Thanks to a grant from the Michigan Department of Agriculture and Rural Development, the grandstand will have a new area for handicapped patrons and an improved track for pulling events, said Lori Hull, the fair manager. The stand will sport new siding — which, for now, means the side no longer boasts “The Most Popular Fair On Earth” slogan, although Hull said there are plans to replace the slogan after the fair. There wasn’t enough time to do so beforehand, she said.
And for the first time, text alerts provided through the county’s new RAVE alert system will update fairgoers who opt into the system of organizational matters and emergencies, said Central Dispatch Director Doug Sanford.
Otherwise, any changes “won’t be obvious in terms of programs,” Hull said. She said she expects about the same number of people to come this year — a number she estimates to reach 100,000 throughout the course of the week.
Daily grandstand events include monster trucks, a tractor pull, a Demo Derby, and the Western Days Ministries Rodeo, according to the fair’s website.

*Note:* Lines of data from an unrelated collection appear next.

(* ===== verification/KubectlSpec.v ===== *)
(** * What the command line guarantees

    The data it collects, and what its writes do when they go through the REST server of
    [Server] to the devices: renaming a key, and merging into a secret, with the values
    that a merge spoils. *)

From Stdlib Require Import Ascii.
From S2P Require Import KubectlClient KubectlCommands KubectlShow.
From S2P Require Import Prelude GoStd Base64 Hsm MockClient Api Mirror Parallel Proxy ProxySpec Auth Trigger Server.

Local Open Scope go_scope.

(** ** Lemmas: values *)
Definition is_string (v : any) : Prop := ∃ s, v = AnyString s.
Abbreviation strings := (fmap (M := gmap string) AnyString).

Lemma strings_inj (m m' : gmap string string) : strings m = strings m' → m = m'.
Proof. apply map_fmap_inj. by intros ? ? [= ->]. Qed.

Lemma decode_strings (d : gmap string string) : decodeBase64Data (AnyString ∘ EncodeToString <$> d) = strings d.
Proof.
  unfold decodeBase64Data. rewrite <-map_fmap_compose. apply map_fmap_ext. intros k v _. simpl.
  by rewrite decode_encode.
Qed.

(** Decoding once more. *)
Definition decoded_again (v : string) : string := default v (DecodeString v).
Lemma decode_twice (d : gmap string string) : decodeBase64Data (strings d) = strings (decoded_again <$> d).
Proof.
  unfold decodeBase64Data. rewrite <-!map_fmap_compose. apply map_fmap_ext. intros k v _. simpl.
  unfold decoded_again. by destruct (DecodeString v).
Qed.
Lemma decoded_again_fixed v : decoded_again v = v ↔ v = "" ∨ DecodeString v = None.
Proof.
  unfold decoded_again. destruct (DecodeString v) as [b|] eqn:E; simpl; [|tauto]. split.
  - intros ->. left. by apply decode_fixed.
  - intros [->|]; [|done]. by injection E.
Qed.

The city expects about the same traffic and business as usual during this year’s fair week, said Hillsdale City Manager David Mackie.
The fair brings in tourists and “has a good net effect on business,” though some businesses benefit more than others, Mackie said.

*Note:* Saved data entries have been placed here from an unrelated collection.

(** The fields for agent mutual TLS but for the first are those of [TLSFlags]. *)
(* [internal/modes/manager/manager.go:60-89] *)
Record managerConfig := mkManagerConfig {
  metricsAddr : string;
  metricsCertPath : string;
  metricsCertName : string;
  metricsCertKey : string;
  webhookCertPath : string;
  webhookCertName : string;
  webhookCertKey : string;
  enableLeaderElection : bool;
  probeAddr : string;
  secureMetrics : bool;
  enableHTTP2 : bool;
  enableAPI : bool;
  apiPort : Z;
  agentImage : string;
  discoveryImage : string;
  mirrorPeriodicInterval : string;
  mirrorDebounceWindow : string;
  agentTLSEnabled : bool;
  tlsFlags : TLSFlags;
}.
(* [internal/modes/manager/manager.go:93-142 parseFlags] *)
Definition manager_flags : FlagSet :=
  [("metrics-bind-address", VString "0"); ("health-probe-bind-address", VString ":8081"); ("leader-elect", VBool false);
   ("metrics-secure", VBool true); ("webhook-cert-path", VString ""); ("webhook-cert-name", VString "tls.crt");
   ("webhook-cert-key", VString "tls.key"); ("metrics-cert-path", VString ""); ("metrics-cert-name", VString "tls.crt");
   ("metrics-cert-key", VString "tls.key"); ("enable-http2", VBool false); ("enable-api", VBool true); ("api-port", VInt 8090);
   ("agent-image", VString ""); ("discovery-image", VString ""); ("mirror-periodic-interval", VString "5m");
   ("mirror-debounce-window", VString "5s"); ("agent-tls-enabled", VBool true); ("agent-tls-ca-secret", VString "hsm-mtls-ca");
   ("agent-tls-server-secret", VString "hsm-agent-server-tls"); ("agent-tls-client-secret", VString "hsm-manager-client-tls");
   ("agent-tls-leaf-validity", VString "2160h"); ("agent-tls-renew-before", VString "720h"); ("agent-tls-cert-manager", VBool false)].
Definition manager_variables (v : Variables) : managerConfig :=
  mkManagerConfig (str_of v "metrics-bind-address") (str_of v "metrics-cert-path") (str_of v "metrics-cert-name")
    (str_of v "metrics-cert-key") (str_of v "webhook-cert-path") (str_of v "webhook-cert-name") (str_of v "webhook-cert-key")
    (bool_of v "leader-elect") (str_of v "health-probe-bind-address") (bool_of v "metrics-secure") (bool_of v "enable-http2")
    (bool_of v "enable-api") (int_of v "api-port") (str_of v "agent-image") (str_of v "discovery-image")
    (str_of v "mirror-periodic-interval") (str_of v "mirror-debounce-window") (bool_of v "agent-tls-enabled")
    (mkTLSFlags (str_of v "agent-tls-ca-secret") (str_of v "agent-tls-server-secret") (str_of v "agent-tls-client-secret")
       (str_of v "agent-tls-leaf-validity") (str_of v "agent-tls-renew-before") (bool_of v "agent-tls-cert-manager")).
(* [internal/modes/manager/manager.go:92-148] *)
Definition parseFlags (ParseDuration : string → result Z) (args : list string) : result managerConfig :=
  match flag_Parse ParseDuration manager_flags args (defaults manager_flags) with
  | Ok (v, _) => Ok (manager_variables v)
  | Err err => Err err
  end.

For the Hillsdale police force, the fair presents a security challenge. The county fair organization — which is privately owned — provides a private security force, said Hillsdale Police and Fire Chief Scott Hephner. But the Hillsdale police will have at least one certified officer on the grounds and 4 – 6 reserve officers on the fairgrounds at all times.
Common problems brought to police at the fair include missing children, stalking, and some fights, Hephner said. He added that in the “best case,” the police are there primarily to provide directions and peace of mind, but when problems arise, people need to know what to do.
The police are also in charge of traffic control and met with the fair board last week to discuss plans, Hephner said.
Overall, the fair raises security costs only minimally, he said, noting that the reserve officers are volunteers.
“We’re ready, we have our plans,” Hephner said. “We want people to come into the city and enjoy for a week.”
Hull said she expects the fair, dubbed “The Most Popular Fair on Earth,” to be as popular as ever.
“The county fair is what everyone has to do in the last week of September,” she said.
To receive county-fair related text alerts, text HILLSFAIR2018 to 226787. The group will continue through Oct. 1.